━━━━━ Given information ━━━━━
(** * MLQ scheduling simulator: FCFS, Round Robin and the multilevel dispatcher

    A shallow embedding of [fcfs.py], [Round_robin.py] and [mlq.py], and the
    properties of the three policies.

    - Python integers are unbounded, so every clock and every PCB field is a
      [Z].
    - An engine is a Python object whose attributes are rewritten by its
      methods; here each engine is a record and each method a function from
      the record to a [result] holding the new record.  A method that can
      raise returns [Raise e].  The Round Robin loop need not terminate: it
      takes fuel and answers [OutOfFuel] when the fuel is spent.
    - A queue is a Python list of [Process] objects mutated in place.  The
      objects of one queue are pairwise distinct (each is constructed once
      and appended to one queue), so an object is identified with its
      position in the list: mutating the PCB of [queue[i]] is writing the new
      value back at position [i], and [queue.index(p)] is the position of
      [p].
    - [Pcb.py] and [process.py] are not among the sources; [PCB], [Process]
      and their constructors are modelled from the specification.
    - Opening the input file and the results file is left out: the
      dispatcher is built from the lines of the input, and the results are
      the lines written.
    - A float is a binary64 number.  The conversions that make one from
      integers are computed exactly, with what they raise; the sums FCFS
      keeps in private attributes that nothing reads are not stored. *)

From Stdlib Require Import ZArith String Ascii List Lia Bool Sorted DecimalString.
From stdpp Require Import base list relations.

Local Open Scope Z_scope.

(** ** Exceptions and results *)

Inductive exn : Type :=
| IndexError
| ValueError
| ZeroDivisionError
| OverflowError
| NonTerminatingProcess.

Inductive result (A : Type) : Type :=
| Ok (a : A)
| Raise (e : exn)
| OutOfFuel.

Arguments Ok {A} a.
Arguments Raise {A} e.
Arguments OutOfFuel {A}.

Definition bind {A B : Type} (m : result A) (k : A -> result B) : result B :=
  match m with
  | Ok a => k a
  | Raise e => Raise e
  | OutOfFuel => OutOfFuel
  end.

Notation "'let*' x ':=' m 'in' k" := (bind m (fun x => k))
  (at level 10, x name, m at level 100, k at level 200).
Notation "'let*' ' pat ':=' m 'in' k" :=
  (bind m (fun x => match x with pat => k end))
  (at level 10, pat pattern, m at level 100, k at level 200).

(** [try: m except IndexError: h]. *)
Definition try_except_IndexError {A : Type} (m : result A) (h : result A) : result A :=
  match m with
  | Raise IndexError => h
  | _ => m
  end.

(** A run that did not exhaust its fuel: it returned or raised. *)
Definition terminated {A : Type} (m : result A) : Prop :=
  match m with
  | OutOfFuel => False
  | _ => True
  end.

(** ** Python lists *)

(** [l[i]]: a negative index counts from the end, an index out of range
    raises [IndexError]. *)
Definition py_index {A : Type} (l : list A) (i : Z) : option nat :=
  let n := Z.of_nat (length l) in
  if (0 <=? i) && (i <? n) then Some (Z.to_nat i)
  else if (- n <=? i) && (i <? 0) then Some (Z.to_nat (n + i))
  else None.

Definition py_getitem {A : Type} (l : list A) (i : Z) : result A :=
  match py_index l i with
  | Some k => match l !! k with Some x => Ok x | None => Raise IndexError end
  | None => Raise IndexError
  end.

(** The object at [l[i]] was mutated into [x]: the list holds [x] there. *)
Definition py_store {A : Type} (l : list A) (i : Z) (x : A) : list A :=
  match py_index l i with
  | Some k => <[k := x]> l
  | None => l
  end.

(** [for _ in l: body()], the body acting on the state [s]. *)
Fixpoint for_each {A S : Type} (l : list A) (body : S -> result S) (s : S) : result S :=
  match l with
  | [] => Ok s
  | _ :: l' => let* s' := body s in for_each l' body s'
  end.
━━━━━
Activity
The records above should be repeated exactly. Print them all.

Exercise response
(** * MLQ scheduling simulator: FCFS, Round Robin and the multilevel dispatcher

    A shallow embedding of [fcfs.py], [Round_robin.py] and [mlq.py], and the
    properties of the three policies.

    - Python integers are unbounded, so every clock and every PCB field is a
      [Z].
    - An engine is a Python object whose attributes are rewritten by its
      methods; here each engine is a record and each method a function from
      the record to a [result] holding the new record.  A method that can
      raise returns [Raise e].  The Round Robin loop need not terminate: it
      takes fuel and answers [OutOfFuel] when the fuel is spent.
    - A queue is a Python list of [Process] objects mutated in place.  The
      objects of one queue are pairwise distinct (each is constructed once
      and appended to one queue), so an object is identified with its
      position in the list: mutating the PCB of [queue[i]] is writing the new
      value back at position [i], and [queue.index(p)] is the position of
      [p].
    - [Pcb.py] and [process.py] are not among the sources; [PCB], [Process]
      and their constructors are modelled from the specification.
    - Opening the input file and the results file is left out: the
      dispatcher is built from the lines of the input, and the results are
      the lines written.
    - A float is a binary64 number.  The conversions that make one from
      integers are computed exactly, with what they raise; the sums FCFS
      keeps in private attributes that nothing reads are not stored. *)

From Stdlib Require Import ZArith String Ascii List Lia Bool Sorted DecimalString.
From stdpp Require Import base list relations.

Local Open Scope Z_scope.

(** ** Exceptions and results *)

Inductive exn : Type :=
| IndexError
| ValueError
| ZeroDivisionError
| OverflowError
| NonTerminatingProcess.

Inductive result (A : Type) : Type :=
| Ok (a : A)
| Raise (e : exn)
| OutOfFuel.

Arguments Ok {A} a.
Arguments Raise {A} e.
Arguments OutOfFuel {A}.

Definition bind {A B : Type} (m : result A) (k : A -> result B) : result B :=
  match m with
  | Ok a => k a
  | Raise e => Raise e
  | OutOfFuel => OutOfFuel
  end.

Notation "'let*' x ':=' m 'in' k" := (bind m (fun x => k))
  (at level 10, x name, m at level 100, k at level 200).
Notation "'let*' ' pat ':=' m 'in' k" :=
  (bind m (fun x => match x with pat => k end))
  (at level 10, pat pattern, m at level 100, k at level 200).

(** [try: m except IndexError: h]. *)
Definition try_except_IndexError {A : Type} (m : result A) (h : result A) : result A :=
  match m with
  | Raise IndexError => h
  | _ => m
  end.

(** A run that did not exhaust its fuel: it returned or raised. *)
Definition terminated {A : Type} (m : result A) : Prop :=
  match m with
  | OutOfFuel => False
  | _ => True
  end.

(** ** Python lists *)

(** [l[i]]: a negative index counts from the end, an index out of range
    raises [IndexError]. *)
Definition py_index {A : Type} (l : list A) (i : Z) : option nat :=
  let n := Z.of_nat (length l) in
  if (0 <=? i) && (i <? n) then Some (Z.to_nat i)
  else if (- n <=? i) && (i <? 0) then Some (Z.to_nat (n + i))
  else None.

Definition py_getitem {A : Type} (l : list A) (i : Z) : result A :=
  match py_index l i with
  | Some k => match l !! k with Some x => Ok x | None => Raise IndexError end
  | None => Raise IndexError
  end.

(** The object at [l[i]] was mutated into [x]: the list holds [x] there. *)
Definition py_store {A : Type} (l : list A) (i : Z) (x : A) : list A :=
  match py_index l i with
  | Some k => <[k := x]> l
  | None => l
  end.

(** [for _ in l: body()], the body acting on the state [s]. *)
Fixpoint for_each {A S : Type} (l : list A) (body : S -> result S) (s : S) : result S :=
  match l with
  | [] => Ok s
  | _ :: l' => let* s' := body s in for_each l' body s'
  end.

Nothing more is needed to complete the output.